When I first got diagnosed I did not want to tell anyone, especially my daughter. My maternal instincts of trying to protect her from feeling pain and fear took over completely. I saw how she had suffered when my ex-husband, who was diagnosed with a rare stomach cancer, shared too much about his treatment with my then 4 year old. I did not want to see that pain in her eyes again.  There was a killer in my house and this was so terrifying. I had something enter my temple without permission, without a warning and it was secretly trying to kill me….slowly with no sign of a struggle. I had no idea what it was and I didn’t even know it was there until it started to strike. I tried to hide from it, but there was no escape. It was there…in my house, my temple invading my well-being.

When I first heard the word CANCER, it didn’t compute. What?! How could this happen? I was the healthiest, fittest, and happiest that I have ever been in my entire life. I didn’t drink, smoke, or even take Tylenol.  I exercised and felt good! I looked good! Why wasn’t it all good!? We use any excuse to justify that we are fine, but fear is always at the root.  I was afraid that the lump I felt in my left breast was SOMETHING. That the strange indentation was SOMETHING. “But it’s probably nothing! You’re so young!” was the consensus among anyone I told about my mammogram appointment.

When the results came back, the killer was identified as IDC — Invasive Ductal Carcinoma.  I knew I had to be strong to not only get through surgery and treatment, but for my family. I prepared myself for the fight for my life.  After my surgery, I realized that I cannot keep this from my 7 year old child. She wanted to know why she was spending weeks at daddy’s place when she was used to see him only a day or two a week. We live in a small apartment in Brooklyn.  I had tubes and bags with blood coming out of my body, these are hard to hide. Knowing something was wrong and that I was in pain, my daughter asked “mommy, what’s wrong? Are you going to die?” Her huge blue eyes staring at me with that deep innocent concern made my soul scream. Providing a truthful response without sharing too much information; I told her that my body had a hick up, but now it’s fixed and with some more treatment I will be fine.

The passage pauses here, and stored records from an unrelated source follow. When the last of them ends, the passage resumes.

(** X20.  [validateNodeParameters] accepts the parameters exactly when
    [conversions] is present, the input source, the output format and the
    error handling are each one of the listed names, and a [custom_path]
    input source comes with a non-empty custom path.  In particular the
    policy that reaches [handleConversionErrors] is [stop_on_error],
    [skip_invalid] or [default_values]. *)
Theorem validateNodeParameters_accepts (parameters : NodeParameters) :
  valid (validateNodeParameters parameters) = true
  <-> conversions parameters <> None
      /\ In (inputSource parameters) validInputSources
      /\ In (outputFormat parameters) validOutputFormats
      /\ In (errorHandling parameters) validErrorHandling
      /\ (inputSource parameters = "custom_path"%string ->
          exists path, customPath parameters = Some path /\ path <> ""%string).
Proof.
  rewrite <- !includes_In.
  unfold validateNodeParameters. cbv zeta. cbn [valid].
  destruct (conversions parameters) as [rules |].
  2: { cbn [app]. split; [discriminate | intros (Hc & _); contradiction]. }
  destruct (String.eqb_spec (inputSource parameters) "") as [Ei | Ei].
  { rewrite Ei. cbn. split; [discriminate | intros (_ & Hin & _); discriminate Hin]. }
  destruct (String.eqb_spec (outputFormat parameters) "") as [Eo | Eo].
  { rewrite Eo. cbn [negb app]. split; [discriminate |].
    intros (_ & _ & Hin & _). discriminate Hin. }
  destruct (String.eqb_spec (errorHandling parameters) "") as [Ee | Ee].
  { rewrite Ee. cbn [negb app]. split; [discriminate |].
    intros (_ & _ & _ & Hin & _). discriminate Hin. }
  cbn [negb andb app].
  destruct (includes validInputSources (inputSource parameters));
    cbn [negb app]; [| split; [discriminate | intros (_ & Hin & _); discriminate Hin]].
  destruct (includes validOutputFormats (outputFormat parameters));
    cbn [negb app]; [| split; [discriminate | intros (_ & _ & Hin & _); discriminate Hin]].
  destruct (includes validErrorHandling (errorHandling parameters));
    cbn [negb app]; [| split; [discriminate | intros (_ & _ & _ & Hin & _); discriminate Hin]].
  destruct (String.eqb_spec (inputSource parameters) "custom_path") as [Ec | Ec]; cbn [andb].
  - destruct (customPath parameters) as [path |].
    + destruct (String.eqb_spec path "") as [-> | Hpath].
      * split; [discriminate |]. intros (_ & _ & _ & _ & Hpath).
        destruct (Hpath Ec) as (p & [= <-] & Hne). contradiction.
      * split; [| reflexivity]. intros _. repeat split; try discriminate.
        intros _. exists path. split; [reflexivity | exact Hpath].
    + split; [discriminate |]. intros (_ & _ & _ & _ & Hpath).
      destruct (Hpath Ec) as (p & Hp & _). discriminate Hp.
  - split; [| reflexivity]. intros _. repeat split; try discriminate.
    intros E. contradiction.
Qed.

Chemo was more difficult to handle for all of us…even though I worked and tried to put up the brave front, I felt so tired and so scared.  Every room, nook and cranny of my temple, my house and my body was flooded with poison. Poison to destroy the killer. To eradicate the murderer that had snuck in with only one intention…to destroy me. Cell by cell, brick by brick the home to my soul would have been demolished, so what choice was there but to fight? Fight for my life.

My daughter started to act out to get attention and I was overcome with hurt because I couldn’t understand why she was not more empathetic.   She would spend more time with her biological father and would come home upset.  At the same time, I felt guilty about not being able to spend quality time with her.  I couldn’t help but to think that my appearance played a part in pushing her away.  When my hair started growing back she was able to talk and ask more questions.  During this time I discovered that my sickness brought up fears about her own health and found out that she had started to worry a lot more about how little things impacted her health.  We powered through as a family and I was able to spend more time with my daughter.

My daughter is the inspiration behind the Mila & Such silk scarves that I created after chemotherapy as a way to accessorize my new look. She reminded me of a little blooming rose and I started seeing people in my life as blooms, weeding out my own garden, only keeping those who were in tune with my new journey.  Certain colors and their vibrations can be used to assist the body’s natural healing and recuperative powers to achieve and maintain well-being.  Very much a part of my breast cancer survivor journey, that healing energy infuses each one of my scarves. It has been two years since my initial diagnoses. Slowly my emotions started to come back, like the flowers around the garden after a drought. Little by little, with every passing month of being healthy, one blossom at a time.